SHANGHAI (AFP) - China's main offshore oil and gas producer CNOOC will lose more than 8.0 billion yuan (S$1.6 billion) in the first half of this year because of low oil prices, it told shareholders in a profit warning.

On the basis of a "preliminary assessment" it expects a net loss of 8.0 billion yuan for the first six months, it said in a statement to the Hong Kong stock exchange, compared to a net profit of 14.7 billion yuan in the same period last year.

It would be the company's first half-year loss since it started trading on the Hong Kong market in 2000, Bloomberg News reported.
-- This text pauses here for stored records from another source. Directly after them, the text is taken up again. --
(* ===== verification/Rules.v ===== *)
(** * Compiling and resolving the rule file ([crates/daemon/src/detection/rules.rs])

    [compile] validates a decoded rule file, [merge_over] lays an override file
    over it, [resolve] narrows it to one provider and one CLI version.  Error
    messages are kept as constructors; the text they are formatted into is not
    modelled.  [char::to_lowercase] is the class [UnicodeCase]. *)

From S2P Require Import Prelude RustStd Protocol Schema CliVersion.
Local Open Scope kanna_scope.

(** ** Data *)

Definition STRUCTURAL_PREDICATES : list str := [
  lit "claude-working-footer";
  lit "claude-active-subagent";
  lit "claude-parked-composer";
  lit "claude-selected-menu-option";
  lit "opencode-composer-status";
  lit "copilot-busy-above-path";
  lit "copilot-idle-composer-below-path"
].

Inductive Namespace := NsCommon | NsProvider.

#[export] Instance Namespace_eq_dec : EqDecision Namespace.
Proof. solve_decision. Defined.

Inductive Matcher :=
  | MContains (needle : str)
  | MContainsAll (needles : list str)
  | MEquals (value : str)
  | MStartsWith (value : str)
  | MContainsAny (set : VocabularySet)
  | MContainsAllOf (set : VocabularySet)
  | MStartsWithAny (set : VocabularySet)
  | MStartsWithGlyph (set : VocabularySet)
  | MStartsWithGlyphWord (set : VocabularySet)
  | MAllCharactersIn (set : VocabularySet)
  | MAnyOf (matchers : list Matcher)
  | MAllOf (matchers : list Matcher)
  | MNot (inner : Matcher).

Inductive CompiledPredicate :=
  | CAnyLine (m : Matcher)
  | CAnyLineWrapped (m : Matcher)
  | CLastNonEmptyLine (m : Matcher)
  | CText (m : Matcher)
  | CProgressState (states : list ProgressState)
  | CStructural (name : str).

Record CompiledRule := mkCompiledRule {
  cr_id : str;
  cr_status : SessionStatus;
  cr_channel : Channel;
  cr_namespace : Namespace;
  cr_versions : VersionRange;
  cr_priority : Z;
  cr_order : Z;
  cr_predicate : CompiledPredicate
}.

Record CompiledChrome := mkCompiledChrome {
  cc_id : str;
  cc_namespace : Namespace;
  cc_versions : VersionRange;
  cc_matcher : Matcher
}.

Record ResolvedSet := mkResolvedSet {
  rs_values : list str;
  rs_values_lower : list str;
  rs_glyphs : list char
}.

Definition default_set : ResolvedSet := mkResolvedSet [] [] [].

Definition ResolvedSet_is_empty (s : ResolvedSet) : bool :=
  bool_decide (rs_values s = []) && bool_decide (rs_glyphs s = []).

Definition SET_COUNT : nat := 21.

Definition set_index (set : VocabularySet) : nat :=
  match set with
  | ComposerPrompts => 0
  | IdlePromptGlyphs => 1
  | SpinnerGlyphs => 2
  | WorkingFooterGlyphs => 3
  | InFlightMarkers => 4
  | DoneFooterMarkers => 5
  | BusyMarkers => 6
  | WaitingMarkers => 7
  | PermissionActionMarkers => 19
  | MenuCaretGlyphs => 20
  | DividerGlyphs => 8
  | BoxBorderGlyphs => 9
  | ComposerStatusSeparators => 10
  | SubagentParentPrefixes => 11
  | SubagentTaskPrefixes => 12
  | BlockArtGlyphs => 13
  | FooterProgressGlyphs => 14
  | TurnSummaryGlyphs => 15
  | WorktreePathMarkers => 16
  | TitleBusyGlyphs => 17
  | TitleIdleGlyphs => 18
  end.

(** [[ResolvedSet; SET_COUNT]]: an array indexed by [set_index].  An index out
    of range would panic in the source; [set_index_lt] excludes it. *)
Definition ResolvedVocabulary : Type := list ResolvedSet.

Definition default_resolved : ResolvedVocabulary := replicate SET_COUNT default_set.

Definition get (v : ResolvedVocabulary) (set : VocabularySet) : ResolvedSet :=
  default default_set (v !! set_index set).

Definition push_strings (v : ResolvedVocabulary) (set : VocabularySet) (values : list str)
    : ResolvedVocabulary :=
  alter (λ r, mkResolvedSet (rs_values r ++ values)
                            (rs_values_lower r ++ map str_to_ascii_lowercase values)
                            (rs_glyphs r))
        (set_index set) v.

Definition push_glyphs `{UnicodeCase} (v : ResolvedVocabulary) (set : VocabularySet)
    (glyphs : list char) : ResolvedVocabulary :=
  alter (λ r, mkResolvedSet (rs_values r ++ map (λ g, [g]) glyphs)
                            (rs_values_lower r ++ map char_to_lowercase glyphs)
                            (rs_glyphs r ++ glyphs))
        (set_index set) v.

Record VocabularyEntry := mkVocabularyEntry {
  ve_id : str;
  ve_set : VocabularySet;
  ve_versions : VersionRange;
  ve_values : list str;
  ve_glyphs : list char
}.

Definition CompiledVocabulary : Type := list VocabularyEntry.

(** The body of the loop in [CompiledVocabulary::resolve]. *)
Definition resolve_entry `{UnicodeCase} (version : option CliVersion)
    (resolved : ResolvedVocabulary) (entry : VocabularyEntry) : ResolvedVocabulary :=
  if negb (admits (ve_versions entry) version) then resolved
  else
    let resolved :=
      if bool_decide (ve_values entry = []) then resolved
      else push_strings resolved (ve_set entry) (ve_values entry) in
    if bool_decide (ve_glyphs entry = []) then resolved
    else push_glyphs resolved (ve_set entry) (ve_glyphs entry).

Definition resolve_vocabulary `{UnicodeCase} (v : CompiledVocabulary)
    (version : option CliVersion) : ResolvedVocabulary :=
  fold_left (resolve_entry version) v default_resolved.

Record CompiledProvider := mkCompiledProvider {
  cp_probe_args : list str;
  cp_vocabulary : CompiledVocabulary;
  cp_chrome : list CompiledChrome;
  cp_rules : list CompiledRule;
  cp_status_rows : option nat;
  cp_waiting_prompt_rows : option nat
}.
CNOOC cited a "further decline" in crude oil prices for the loss as well as provisions for oil sands assets in Canada, according to the statement Thursday, but gave no details.

CNOOC acquired Canada's Nexen Energy in 2013 for US$15 billion.

"CNOOC paid too much for Nexen's oil sands assets, so they have to write down some of it as the current price leaves no chance for the expensive operations to turn a profit," Tian Miao, an analyst with policy researcher North Square Blue Oak, told Bloomberg.

CNOOC stock was down 2.09 per cent in Hong Kong near midday on Friday following the announcement.

Plunging crude prices have hurt other Chinese energy firms. PetroChina in April reported a loss of 13.79 billion yuan for the first quarter, reversing from a net profit of 6.15 billion yuan in the same period last year.